» **What the task requires**:
The expected output is the first line of the data below and every line after it, up to and including the line containing "assert ((pos, t)", each reproduced exactly.
** Opening Records block **
(** Once every docked terminal is shown by some pane, nothing is pending. *)
Lemma pending_none assigned assigned' tabs :
  (∀ t, t ∈ assigned ∨ t ∈ (pendingTerminalTabs assigned tabs).*2 → t ∈ assigned') →
  pendingTerminalTabs assigned' tabs = [].
Proof.
  intros H. destruct (pendingTerminalTabs assigned' tabs) as [|[pos t] ps] eqn:E; [done|].
  assert ((pos, t) ∈ pendingTerminalTabs assigned' tabs) as Hin by (rewrite E; set_solver).
  apply elem_pending in Hin as (tab & Htab & Hdock & Ht & Hno). destruct Hno. apply H.
  destruct (decide (t ∈ assigned)); [by left|right]. apply list_elem_of_fmap.
  exists (pos, t). split; [done|]. apply elem_pending. eauto.
Qed.

Lemma setRoot_wf l r : layout_wf l r → layout_wf (setRoot l r) r.
Proof. by intros []; constructor. Qed.

(** The tabs that stay in the main pane of a fresh layout. *)
Definition mainIds (tabs : list IWorkspaceTab) : list TabId :=
  tabId <$> filter (λ tab, tabId tab ∉ (pendingTerminalTabs [] tabs).*2) tabs.

Lemma initial_wf tabs a l :
  NoDup (tabId <$> tabs) → initialLayout tabs (pendingTerminalTabs [] tabs).*2 a = Some l →
  layout_wf l (Pane MAIN_WORKSPACE_TAB_PANE) ∧ root l = Some (Pane MAIN_WORKSPACE_TAB_PANE) ∧
  paneTabIds l = [(MAIN_WORKSPACE_TAB_PANE, mainIds tabs)].
Proof.
  unfold initialLayout. fold (mainIds tabs). intros Hnd H.
  assert (NoDup (mainIds tabs)).
  { eapply NoDup_sublist, Hnd. apply fmap_sublist, sublist_filter. }
  destruct (mainIds tabs) as [|m ms]; [done|]. simplify_eq. split_and!; [|done..].
  constructor; try done; cbn.
  - apply NoDup_singleton.
  - split; apply NoDup_singleton.
  - intros p t. unfold tabsOf; cbn. case_decide; cbn; set_solver.
  - unfold allTabs; cbn. by rewrite app_nil_r.
  - intros p t. unfold activeOf, tabsOf; cbn. case_decide; cbn; [apply getActiveTabId_elem|done].
  - set_solver.
Qed.

Lemma main_split tabs :
  NoDup (tabId <$> tabs) → mainIds tabs ++ (pendingTerminalTabs [] tabs).*2 ≡ₚ tabId <$> tabs.
Proof.
  intros Hnd. apply NoDup_Permutation; [|done|].
  - apply NoDup_app. split_and!.
    + eapply NoDup_sublist, Hnd. apply fmap_sublist, sublist_filter.
    + intros t Ht Hp. apply list_elem_of_fmap in Ht as (tab & -> & Ht).
      by apply list_elem_of_filter in Ht as [? _].
    + eapply NoDup_sublist, Hnd. apply pending_sublist.
  - intros t. unfold mainIds. rewrite elem_of_app. split.
    + intros [Ht|Ht]; [|by eapply elem_of_submseteq, sublist_submseteq, pending_sublist].
      eapply elem_of_submseteq, sublist_submseteq, fmap_sublist, sublist_filter; done.
    + intros (tab & -> & Ht)%list_elem_of_fmap.
      destruct (decide (tabId tab ∈ (pendingTerminalTabs [] tabs).*2)); [by right|left].
      apply list_elem_of_fmap. exists tab. by rewrite list_elem_of_filter.
Qed.

(** What a run that has something to dock does, from the layout [l0] it
    starts the loop with. *)
Section apply_run.
Context (clock : Z → Z).

Lemma apply_run pending l0 r0 a s l' s' :
  layout_wf l0 r0 → root l0 = Some r0 → NoDup pending.*2 →
  (∀ t, t ∈ pending.*2 → t ∉ allTabs (paneTabIds l0)) →
  (docked ← dockAll clock pending l0; mret (Some (focusActiveTab a docked))) s = (l', s') →
  ∃ l1, l' = Some (focusActiveTab a l1) ∧
    (∀ p, tabsOf l1 p = tabsOf l0 p ++ pendingAt p pending) ∧
    allTabs (paneTabIds l1) ≡ₚ allTabs (paneTabIds l0) ++ pending.*2 ∧
    ∃ r', root l1 = Some r' ∧ layout_wf l1 r' ∧
      collectPanes r' = collectPanes r0 ++ newDocks (collectPanes r0) pending.
Proof.
  intros Hwf Hr Hnd Hfresh Hrun. unfold mbind, Seq_bind in Hrun.
  destruct (dockAll clock pending l0 s) as [l1 s1] eqn:E. unfold mret, Seq_ret in Hrun.
  simplify_eq. exists l1. split; [done|]. by eapply dock_all.
Qed.

Lemma pending_fresh assigned tabs t :
  t ∈ (pendingTerminalTabs assigned tabs).*2 → t ∉ assigned.
Proof.
  intros ([pos ?] & -> & H)%list_elem_of_fmap. by apply elem_pending in H as (? & ? & ? & ? & ?).
Qed.

(** Either nothing is pending, or the run is the loop on a consistent
    layout, or there is no tab left for a main pane. *)
Lemma apply_start layout tabs a s res s' :
  let assigned := match layout with Some l => allTabs (paneTabIds l) | None => [] end in
  let pending := pendingTerminalTabs assigned tabs in
  NoDup (tabId <$> tabs) →
  (∀ l, layout = Some l → layout_wf l (createRootFromLayout clock l s).1) →
  applyTerminalTabOpenPositions clock layout tabs a s = (res, s') →
  (pending = [] ∧ res = layout ∧ s' = s) ∨
  (pending ≠ [] ∧ layout = None ∧ mainIds tabs = [] ∧ res = None) ∨
  (pending ≠ [] ∧ ∃ l0 r0 s0, layout_wf l0 r0 ∧ root l0 = Some r0 ∧
    match layout with
    | Some l => l0 = setRoot l (createRootFromLayout clock l s).1
    | None => paneTabIds l0 = [(MAIN_WORKSPACE_TAB_PANE, mainIds tabs)] ∧
              r0 = Pane MAIN_WORKSPACE_TAB_PANE
    end ∧
    (docked ← dockAll clock pending l0; mret (Some (focusActiveTab a docked))) s0 = (res, s')).
Proof.
  intros assigned pending Hnd Hwf Hrun. unfold applyTerminalTabOpenPositions in Hrun.
  fold assigned pending in Hrun. destruct (decide (pending = [])) as [Hp|Hp].
  { left. unfold mret, Seq_ret in Hrun. by simplify_eq. }
  right. destruct layout as [l|].
  - right. split; [done|]. specialize (Hwf l eq_refl). unfold mbind, Seq_bind in Hrun.
    destruct (createRootFromLayout clock l s) as [r0 s0] eqn:E.
    exists (setRoot l r0), r0, s0. split_and!; [by apply setRoot_wf|done|done|exact Hrun].
  - subst pending assigned. unfold mbind, Seq_bind, mret, Seq_ret in Hrun.
    destruct (initialLayout tabs (pendingTerminalTabs [] tabs).*2 a) as [l0|] eqn:E.
    + right. split; [done|]. apply initial_wf in E as E'; [|done].
      destruct E' as (? & ? & ?). exists l0, (Pane MAIN_WORKSPACE_TAB_PANE), s.
      by split_and!.
    + left. simplify_eq. split_and!; try done.
      unfold initialLayout in E. fold (mainIds tabs) in E. by case_match.
Qed.
End apply_run.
** Closing Records block **
» **Response to this exercise**:
(** Once every docked terminal is shown by some pane, nothing is pending. *)
Lemma pending_none assigned assigned' tabs :
  (∀ t, t ∈ assigned ∨ t ∈ (pendingTerminalTabs assigned tabs).*2 → t ∈ assigned') →
  pendingTerminalTabs assigned' tabs = [].
Proof.
  intros H. destruct (pendingTerminalTabs assigned' tabs) as [|[pos t] ps] eqn:E; [done|].
  assert ((pos, t) ∈ pendingTerminalTabs assigned' tabs) as Hin by (rewrite E; set_solver).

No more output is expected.